## [Description of the task]
State the number of lines in these records that include the word "what", and add nothing to it.

Dataset entries:
#####
(** X17.  With a callback that accepts the events, what a call leaves in the
    object depends on the object, the call and the hub only, not on what
    was emitted or sent before; and making the same call again against the
    same hub leaves the object as the first call left it. *)
Theorem repeated_call_changes_nothing (requests : http) (em em' : emitter)
        (c : call) (st : state) :
  never_raises em ->
  never_raises em' ->
  self (invoke requests em c st) = refreshed requests c (self st) /\
  self (invoke requests em' c (invoke requests em c st)) =
  self (invoke requests em c st).
Proof.
  intros Hem Hem'. split; [now apply invoke_refreshes|].
  rewrite !invoke_refreshes by assumption.
  generalize (self st). intros t.
  destruct c; cbn [refreshed]; try reflexivity.
  - destruct (requests (Get (ha_url (valves t) ++ "/api/states")
                            (auth_headers (valves t))))
      as [response|e] eqn:Hreq; [|now rewrite Hreq].
    destruct (status_code response =? 200)%Z eqn:Hcode; [|now rewrite Hreq, Hcode].
    destruct (reshaped_for dom response) as [ents|e] eqn:Hbody;
      [|now rewrite Hreq, Hcode, Hbody].
    cbn [with_cache valves entity_cache citation].
    rewrite Hreq, Hcode, Hbody. unfold with_cache.
    cbn [valves entity_cache citation]. now rewrite dict_set_twice.
  - destruct (requests (Get (ha_url (valves t) ++ "/api/states")
                            (auth_headers (valves t))))
      as [response|e] eqn:Hreq; [|now rewrite Hreq].
    destruct (status_code response =? 200)%Z eqn:Hcode; [|now rewrite Hreq, Hcode].
    destruct (reshaped_all response) as [grouped|e] eqn:Hbody;
      [|now rewrite Hreq, Hcode, Hbody].
    cbn [with_cache valves entity_cache citation].
    now rewrite Hreq, Hcode, Hbody.
Qed.

Lemma repeated_call_changes_nothing_witness :
  let hub := replies 200 "" two_states in
  let once := invoke hub quiet (GetEntitiesByDomain "light") fresh in
  never_raises quiet /\
  entity_cache (self once) =
  [("light", [mkEntity (PStr "light.a") (PStr "A") "light"])] /\
  self (invoke hub quiet (GetEntitiesByDomain "light") once) = self once.
Proof.
  intros hub once.
  assert (Hq : never_raises quiet) by (exists (fun _ _ => None); auto).
  split; [exact Hq|]. split; [reflexivity|].
  apply (proj2 (repeated_call_changes_nothing hub quiet quiet
                  (GetEntitiesByDomain "light") fresh Hq Hq)).
Defined.
(** The [n] low bytes of [x], most significant first. *)
Fixpoint be_bytes (n : nat) (x : Z) : bytes :=
  match n with
  | O => []
  | S n => be_bytes n (x / 256) ++ [byte_of_Z x]
  end.

Lemma be_value_snoc l b : be_value (l ++ [b]) = be_value l * 256 + byte_val b.
Proof. unfold be_value. by rewrite fold_left_app. Qed.

Lemma be_value_nonneg l : 0 <= be_value l.
Proof.
  induction l as [|b l IH] using rev_ind; [done|].
  rewrite be_value_snoc. pose proof (byte_val_range b). lia.
Qed.

Lemma be_value_bound l : be_value l < 256 ^ Z.of_nat (length l).
Proof.
  induction l as [|b l IH] using rev_ind; [done|].
  rewrite be_value_snoc, length_app. simpl. pose proof (byte_val_range b).
  rewrite Nat2Z.inj_add, Z.pow_add_r by lia. change (256 ^ Z.of_nat 1) with 256. lia.
Qed.

Lemma length_be_bytes n x : length (be_bytes n x) = n.
Proof. revert x; induction n; intros; simpl; [done|]. rewrite length_app, IHn. simpl. lia. Qed.

Lemma be_value_bytes n x : be_value (be_bytes n x) = x mod 256 ^ Z.of_nat n.
Proof.
  revert x; induction n as [|n IH]; intros; [by rewrite Z.mod_1_r|].
  cbn [be_bytes]. rewrite be_value_snoc, IH, byte_val_of_Z.
  rewrite Nat2Z.inj_succ, Z.pow_succ_r by lia.
  rewrite (Z.mul_comm _ 256) at 1. rewrite Z.add_comm.
  rewrite <- (Z.rem_mul_r x 256 (256 ^ Z.of_nat n)) by lia. done.
Qed.

Lemma be_bytes_value l : be_bytes (length l) (be_value l) = l.
Proof.
  induction l as [|b l IH] using rev_ind; [done|]. rewrite length_app, Nat.add_comm, be_value_snoc. cbn [length Nat.add be_bytes].
  pose proof (byte_val_range b). rewrite Z.div_add_l, Z.div_small, Z.add_0_r, IH by lia. do 2 f_equal.
  apply (inj byte_val). rewrite byte_val_of_Z, Z.add_comm, Z_mod_plus_full. by apply Z.mod_small.
Qed.

Lemma be_word l : length l = 32%nat -> be_bytes 32 (be_value l) = l.
Proof. intros Hl. rewrite <- Hl at 1. apply be_bytes_value. Qed.
(* ===== verification/GoEth.v ===== *)
(** * Interfaces to code outside the repository

    go-ethereum's pure helpers, go-flare-common's tuple codec, the JSON-RPC client and the JCS transform are
    operations the program calls. They are type-class fields here, so every
    theorem holds for whatever they do; what the code relies on of their
    documented behaviour is stated in separate law classes. *)

From S2P Require Import Prelude GoStd.

(** ABI values passed to [abi.Arguments.Pack] and returned by [Unpack]. *)
Inductive abi_value :=
| AbiBigInt (n : bigint)
| AbiUint64 (n : Z)
| AbiAddress (a : bytes)
| AbiBytes32 (h : bytes)
| AbiBool (b : bool)
| AbiString (s : string)
| AbiBytes (b : bytes)
| AbiTuple (l : list abi_value)
| AbiOther.

(** [abi.ArgumentMarshaling]: a named component of a tuple type. *)
Inductive abi_component :=
| Component (name type : string)
| TupleComponent (name : string) (components : list abi_component).

Class GoEthereum := {
  crypto_Keccak256 : bytes -> bytes;
  hexutil_Decode : string -> result bytes;
  hexutil_DecodeBig : string -> result Z;
  HexToAddress : string -> bytes;
  IsHexAddress : string -> bool;
  Address_Hex : bytes -> string;
  BytesToHash : bytes -> bytes;
  RightPadBytes : bytes -> Z -> bytes;
  abi_Pack : list (string * abi_value) -> result bytes;
  abi_Unpack : list string -> bytes -> result (list abi_value);
  structs_Encode : abi_component -> abi_value -> result bytes;
  structs_DecodeTo : abi_component -> bytes -> result abi_value;
}.

(** [big.Int.Cmp]: the same pointer compares equal without a dereference. *)
Definition big_Cmp (x y : bigint) : result comparison :=
  match x, y with
  | None, None => Ok Eq
  | Some a, Some b => Ok (a ?= b)
  | _, _ => Panic "nil pointer dereference"
  end.

Definition big_ne (x y : bigint) : result bool :=
  c ← big_Cmp x y; Ok (match c with Eq => false | _ => true end).

(** [%v] of a big integer. *)
Definition big_text (x : bigint) : string := match x with Some n => pretty n | None => "<nil>" end.

(** A Go context: the timeouts that bound it, innermost first, in
    milliseconds. [context.Background()] is [[]]. *)
Abbreviation ctx := (list Z).
Definition WithTimeout (c : ctx) (ms : Z) : ctx := ms :: c.

(** [ethereum.CallMsg], the fields the program sets. *)
Record CallMsg := mkCallMsg {
  msg_From : bytes;
  msg_To : option bytes;
  msg_Gas : Z;
  msg_GasPrice : bigint;
  msg_Value : bigint;
  msg_Data : bytes;
}.

(** [ethclient.Client]: a block number [None] is the latest block. *)
Class EthClient (W : Type) := {
  CodeAt : ctx -> bytes -> bigint -> M W bytes;
  StorageAt : ctx -> bytes -> bytes -> bigint -> M W bytes;
  CallContract : ctx -> CallMsg -> bigint -> M W bytes;
}.

(** Run an operation on one part of the state. *)
Definition zoom_snd {S W A} (m : M W A) : M (S * W) A :=
  fun '(s, w) => let '(r, w') := m w in (r, (s, w')).

Lemma zoom_snd_eq {S W A} (m : M W A) (s : S) w r x :
  zoom_snd m (s, w) = (r, x) <-> exists w', m w = (r, w') /\ x = (s, w').
Proof. unfold zoom_snd. destruct (m w) as [r' w']. naive_solver. Qed.

Lemma no_panic_zoom {S W A} (m : M W A) : no_panic m -> no_panic (zoom_snd (S := S) m).
Proof. intros Hm [s w] p x (w' & H & _)%zoom_snd_eq. by apply Hm in H. Qed.
Lemma no_error_zoom {S W A} (m : M W A) : no_error m -> no_error (zoom_snd (S := S) m).
Proof. intros Hm [s w] p x (w' & H & _)%zoom_snd_eq. by apply Hm in H. Qed.
#[export] Hint Resolve no_panic_zoom no_error_zoom : safe.

#[export] Instance EthClient_snd {S W} {EC : EthClient W} : EthClient (S * W) := {
  CodeAt c a b := zoom_snd (CodeAt c a b);
  StorageAt c a k b := zoom_snd (StorageAt c a k b);
  CallContract c m b := zoom_snd (CallContract c m b);
}.

(** The zero values of Go arrays. *)
Definition zero_bytes (n : nat) : bytes := replicate n Byte.x00.
Abbreviation zero_address := (zero_bytes 20).
Abbreviation zero_hash := (zero_bytes 32).

(** [copy(dst[:], src)] into a zeroed array of [n] bytes. *)
Definition copy_to (n : nat) (src : bytes) : bytes :=
  take n src ++ zero_bytes (n - length src).

Lemma length_copy_to n src : length (copy_to n src) = n.
Proof. unfold copy_to, zero_bytes. rewrite length_app, length_take, length_replicate. lia. Qed.
Lemma copy_to_id n src : length src = n -> copy_to n src = src.
Proof.
  intros <-. unfold copy_to, zero_bytes. rewrite take_ge, Nat.sub_diag by done. apply app_nil_r.
Qed.

(** ** hash.go *)
Section hash.
Context {GE : GoEthereum}.

Definition keccak256 (data : bytes) : bytes := copy_to 32 (crypto_Keccak256 data).

Lemma length_keccak256 data : length (keccak256 data) = 32%nat.
Proof. apply length_copy_to. Qed.
End hash.

(** ** Documented behaviour of hexutil *)
Class HexutilLaws {GE : GoEthereum} := {
  hexutil_Decode_hex h l : hex_decode h = Some l -> hexutil_Decode ("0x" +:+ h) = Ok l;
  hexutil_Decode_no_panic s p : hexutil_Decode s <> Panic p;
  hexutil_DecodeBig_leading_zero a h : is_Err (hexutil_DecodeBig ("0x0" +:+ String a h)) = true;
  hexutil_DecodeBig_digits a h :
    all_chars is_hex (String a h) = true -> (String.length h < 64)%nat -> (a = "0"%char -> h = "") ->
    exists n, hexutil_DecodeBig ("0x" +:+ String a h) = Ok n;
  hexutil_DecodeBig_no_panic s p : hexutil_DecodeBig s <> Panic p;
}.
#####
## [Exercise solution]
3